Question

analyzing RNA-Seq transcriptomic data (GEO accession: GSE96058)

0

Entering edit mode

H. Z. Amini ▴ 10

@habibolla-24859

Last seen 2.7 years ago

Morgantown

Hello Everyone,

I'm going to digest and analyze the RNA-Seq transcriptomic data in the following link (GEO accession: GSE96058). I did many searches on the web, but I couldn't find an applicable strategy to analyze this data. So It would be very much appreciated if you could please help me out about how to start analyzing this type of data.

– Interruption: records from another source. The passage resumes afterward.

(* ===== verification/FibpServiceMgrSpec.v ===== *)
(** * What the directory promises

    The directory holds, for each service, what its last answer said; the
    address of a service is that of a node that passes its checks, and
    consecutive lookups go round the nodes. *)

From stdpp Require Import options.
From S2P Require Import Prelude Boost HttpProtocol RequestParser FibpServiceInfo FibpServiceInfoSpec FibpServiceMgr.
From Stdlib Require Import Sorted.

(** ** One update *)

Abbreviation entry t key l := ((l !! t) ≫= (.!! key)).

Lemma update_types_spec (l : list host_map) : forall (info : list host_map) last info' last',
  update_types l info last = Some (info', last') ->
  length info' = length info
  /\ (forall key, key ∈ last' <-> key ∈ last \/ exists t, is_Some (entry t key l))
  /\ (forall key, (key ∈ last \/ forall t, entry t key info = None) ->
        forall t, (t < length l)%nat -> entry t key info' = entry t key l)
  /\ (forall key, key ∉ last -> (forall t, entry t key l = None) -> forall t, entry t key info' = entry t key info).
Proof.
  induction l as [|fresh l IH]; intros info last info' last' H.
  { destruct info; injection H as <- <-; (split_and!; [done| |cbn; lia|done]); intros key; cbn; naive_solver. }
  destruct info as [|m info]; [done|]. cbn [update_types] in H.
  destruct (update_types l info (last ∪ dom fresh)) as [[info1 last1]|] eqn:E; [|done].
  injection H as <- <-. apply IH in E as (Hlen & Hlast & Hin & Hout). clear IH.
  split_and!.
  - cbn. by rewrite Hlen.
  - intros key. rewrite Hlast, elem_of_union, elem_of_dom. split.
    + intros [[?|Hf]|[t Ht]]; [by left|right; by exists 0%nat|right; by exists (S t)].
    + intros [?|[[|t] Ht]]; [by left; left|by left; right|right; by exists t].
  - intros key Hkey [|t] Ht; cbn.
    + destruct (fresh !! key) as [h|] eqn:Ef; [by apply lookup_union_Some_l|].
      rewrite lookup_union_r by done. destruct Hkey as [Hkey|Hkey].
      * by rewrite map_lookup_filter_None_2 by (right; naive_solver).
      * rewrite map_lookup_filter_None_2; [done|]. left. exact (Hkey 0%nat).
    + apply Hin; [|cbn in Ht; lia]. destruct Hkey as [Hkey|Hkey]; [left; set_solver|].
      right. intros t'. exact (Hkey (S t')).
  - intros key Hkey Hnone. pose proof (Hnone 0%nat) as H0. cbn in H0. intros [|t]; cbn.
    + rewrite lookup_union_r by done. destruct (m !! key) as [h|] eqn:Em.
      * by apply map_lookup_filter_Some.
      * apply map_lookup_filter_None_2. by left.
    + apply Hout; [|intros t'; exact (Hnone (S t'))]. rewrite elem_of_union, elem_of_dom, H0. by intros [?|[]].
Qed.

https://www.ncbi.nlm.nih.gov/geo/query/acc.cgi?acc=GSE96058

Thank you so much for your help in advance!

GEO RNASeqR Transcriptomics • 2.4k views

ADD COMMENT • link updated 3.2 years ago by James W. MacDonald 65k • written 3.2 years ago by H. Z. Amini ▴ 10

score 3 · Accepted Answer · 2021-02-23

3

Entering edit mode

Kevin Blighe ★ 3.9k

@kevin

Last seen 8 days ago

Republic of Ireland

Hi,

It is indicated that the data that is made available by the authors comprises log2 FPKM expression units:

Gene expression data in FPKM were generated using cufflinks 2.2.1 (default parameters except –GTF, --frag-bias-correct GRCh38.fa, --multi-read-correct, --library-type fr-firststrand, --total-hits-norm, --max-bundle-frags 10000000). The resulting data was was post-processed by collapsing on 30,865 unique gene symbols (sum of FPKM values of each matching transcript), adding to each expression measurement 0.1 FPKM, and performing a log2 transformation.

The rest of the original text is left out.